(** A cycle error names a cycle of references that the property reaches. *)
Lemma cyclic_error_sound p v c :
  m !! p = Some v →
  resolve_property m ctx p v = Err (CyclicTemplateReferenceError c) →
  ∃ k, path (refers m) c ∧ head c = Some k ∧ last c = Some k ∧
    1 < length c ∧ rtc (refers m) p k.
Proof.
  intros Hp (d & stack & q & k & Ht & Hh & _ & Hr)%resolve_property_Err;
    [|done].
  inversion Hr as [? ? ? ? _ Hin| |]; subst. exists k. unfold cycle_of.
  pose proof (drop_to_head _ _ Hin) as Hd.
  destruct (drop_to k stack) as [|k0 l] eqn:Hdrop; simplify_eq/=.
  split_and!;
    [|done|apply (last_snoc (A:=string) k (k :: l))| |].
  2: { rewrite length_app. simpl. lia. }
  - destruct Ht as (Hpath & _). eapply path_suffix; [|done].
    change (k :: l ++ [k]) with ((k :: l) ++ [k]). rewrite <-Hdrop.
    apply suffix_app, drop_to_suffix.
  - eapply path_rtc; [by eapply trail_path|done..].
Qed.

(** An unresolved-reference error names a key that is neither a property
    nor a context variable, and a property, reached from the one being
    resolved, whose value refers to the key. *)
Lemma unresolved_error_sound p v k q :
  m !! p = Some v →
  resolve_property m ctx p v = Err (UnresolvedReferenceError k q) →
  m !! k = None ∧ ctx !! k = None ∧ refers m q k ∧ rtc (refers m) p q.
Proof.
  intros Hp (d & stack & q' & k' & Ht & Hh & _ & Hr)%resolve_property_Err;
    [|done].
  inversion Hr; subst. split_and!; [done..|by eapply trail_refers|].
  eapply path_rtc; [by eapply trail_path|done|].
  destruct Ht as (_ & Hl%last_Some_elem_of & _). done.
Qed.

(** A depth error names the last property of a chain of references, from
    the one being resolved on, that is one longer than the bound, and that
    property refers to one more property. *)
Lemma limit_error_sound p v q :
  m !! p = Some v →
  resolve_property m ctx p v = Err (TemplateRecursionLimitError q) →
  ∃ chain k, path (refers m) chain ∧ NoDup chain ∧
    head chain = Some p ∧ last chain = Some q ∧
    length chain = S max_depth ∧ refers m q k ∧ is_Some (m !! k).
Proof.
  intros Hp (d & stack & q' & k & Ht & Hh & Hlen & Hr)%resolve_property_Err;
    [|done].
  inversion Hr; subst. exists stack, k.
  pose proof (trail_path _ _ _ Ht). pose proof (trail_refers _ _ _ Ht).
  destruct Ht as (_ & ? & ?). split_and!; [done..|lia|done|done].
Qed.

End errors.

(** ** The engine: lemmas *)

Section resolve_all.
Context (m ctx : gmap string string).
Implicit Types (e : Error).

Lemma resolve_all_Ok rs :
  resolve_all m ctx = Ok rs ↔
  map_Forall2 (λ p v x, resolve_property m ctx p v = Ok x) m rs.
Proof. apply map_traverse_Ok. Qed.

Lemma resolve_all_lookup rs p :
  resolve_all m ctx = Ok rs →
  rs !! p = m !! p ≫= λ v, result_to_option (resolve_property m ctx p v).
Proof. apply map_traverse_lookup. Qed.

Lemma resolve_all_lookup_Some rs p v :
  resolve_all m ctx = Ok rs → m !! p = Some v →
  ∃ x, rs !! p = Some x ∧ resolve_property m ctx p v = Ok x.
Proof.
  intros Hrs%resolve_all_Ok Hp. specialize (Hrs p). rewrite Hp in Hrs.
  inversion Hrs as [? x Hx|]. by exists x.
Qed.

Lemma resolve_all_lookup_None rs p :
  resolve_all m ctx = Ok rs → m !! p = None → rs !! p = None.
Proof. intros Hrs Hp. by rewrite (resolve_all_lookup _ _ Hrs), Hp. Qed.

(** The error of the engine is the error of one of the properties. *)
Lemma resolve_all_Err e :
  resolve_all m ctx = Err e →
  ∃ p v, m !! p = Some v ∧ resolve_property m ctx p v = Err e.
Proof. apply map_traverse_Err. Qed.

(** The engine succeeds exactly when every property resolves. *)
Lemma resolve_all_is_ok :
  is_ok (resolve_all m ctx) ↔
  ∀ p v, m !! p = Some v → is_ok (resolve_property m ctx p v).
Proof. apply map_traverse_is_ok. Qed.

(** A set without placeholder is returned unchanged. *)
Lemma resolve_all_plain :
  map_Forall (λ _ v, has_opener v = false) m → resolve_all m ctx = Ok m.
Proof.
  intros Hm. apply resolve_all_Ok. intros p.
  destruct (m !! p) as [v|] eqn:Hp; constructor.
  apply resolve_property_plain. by eapply Hm.
Qed.

(** What the resolution of a key returns is what the resolved set and the
    context assign to the key. *)
Lemma resolved_key_lookup rs d stack p k y :
  resolve_all m ctx = Ok rs → d ≤ S max_depth →
  resolve_key d m ctx stack p k = Ok y → (rs ∪ ctx) !! k = Some y.
Proof.
  intros Hrs Hd Hy. destruct (m !! k) as [v|] eqn:Hk.
  - apply lookup_union_Some_l.
    destruct (resolve_all_lookup_Some _ _ _ Hrs Hk) as (x & -> & Hx).
    rewrite (resolve_property_key _ _ _ _ k) in Hx by done.
    rewrite (resolve_key_mono _ _ _ _ _ _ _ _ _ _ Hd (list_subseteq_nil _) Hy)
      in Hx. congruence.
  - rewrite resolve_key_context in Hy by done.
    rewrite lookup_union_r by by apply resolve_all_lookup_None.
    by destruct (ctx !! k); simplify_eq/=.
Qed.

(** The resolved set is a fixed point of substitution. *)
Lemma resolve_all_fixed_point rs :
  resolve_all m ctx = Ok rs → fixed_point m ctx rs.
Proof.
  intros Hrs p. destruct (m !! p) as [v|] eqn:Hp; simpl.
  - destruct (resolve_all_lookup_Some _ _ _ Hrs Hp) as (x & -> & Hx).
    symmetry. eapply expand_instantiate; [|done]. intros k y _.
    apply resolved_key_lookup; [done|unfold max_depth; lia].
  - by apply resolve_all_lookup_None.
Qed.

(** What a key resolves to is what any fixed point assigns to it. *)
Lemma fixed_point_key rs d stack p k y :
  fixed_point m ctx rs → resolve_key d m ctx stack p k = Ok y →
  (rs ∪ ctx) !! k = Some y ∧ (is_Some (m !! k) → rs !! k = Some y).
Proof.
  intros Hfp. revert stack p k y.
  induction d as [|d IH]; intros stack p k y Hy;
    pose proof (Hfp k) as Hk; destruct (m !! k) as [v|] eqn:Hmk; simpl in Hk.
  2,4: rewrite resolve_key_context in Hy by done;
    rewrite lookup_union_r by done;
    split; [by destruct (ctx !! k); simplify_eq/=|by intros [? ?]].
  - by destruct (resolve_key_Ok_inv _ _ _ _ _ _ _ _ Hmk Hy) as (? & ? & _).
  - destruct (resolve_key_Ok_inv _ _ _ _ _ _ _ _ Hmk Hy)
      as (? & [= <-] & _ & Hv).
    assert (rs !! k = Some y) as Hrk.
    { rewrite Hk. eapply expand_instantiate; [|done].
      intros k' y' _ Hy'. by apply IH in Hy' as [? _]. }
    split; [by apply lookup_union_Some_l|done].
Qed.

(** The resolved set is the only fixed point. *)
Lemma fixed_point_unique rs rs' :
  resolve_all m ctx = Ok rs → fixed_point m ctx rs' → rs' = rs.
Proof.
  intros Hrs Hfp. apply map_eq. intros p.
  destruct (m !! p) as [v|] eqn:Hp.
  - destruct (resolve_all_lookup_Some _ _ _ Hrs Hp) as (x & -> & Hx).
    rewrite (resolve_property_key _ _ _ _ p) in Hx by done.
    by apply (fixed_point_key rs') in Hx as [_ ->].
  - rewrite (resolve_all_lookup_None _ _ Hrs Hp). by rewrite (Hfp p), Hp.
Qed.

(** When the engine succeeds no property is on a cycle of references. *)
Lemma resolve_all_acyclic rs p :
  resolve_all m ctx = Ok rs → ¬ tc (refers m) p p.
Proof.
  intros Hrs Hc. assert (∃ v, m !! p = Some v) as [v Hp].
  { inversion Hc as [? ? (v & ? & _)|? ? ? (v & ? & _)]; by exists v. }
  destruct (resolve_all_lookup_Some _ _ _ Hrs Hp) as (x & _ & Hx).
  rewrite (resolve_property_key _ _ _ _ p) in Hx by done.
  by eapply resolve_key_cyclic.
Qed.

End resolve_all.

========================================================================

# Activity
Exact retyping is needed for the line with "intros Hrs Hc." and for each line after it through the end of the listing above; no other lines belong.

# Written response
  intros Hrs Hc. assert (∃ v, m !! p = Some v) as [v Hp].
  { inversion Hc as [? ? (v & ? & _)|? ? ? (v & ? & _)]; by exists v. }
  destruct (resolve_all_lookup_Some _ _ _ Hrs Hp) as (x & _ & Hx).
  rewrite (resolve_property_key _ _ _ _ p) in Hx by done.
  by eapply resolve_key_cyclic.
Qed.

End resolve_all.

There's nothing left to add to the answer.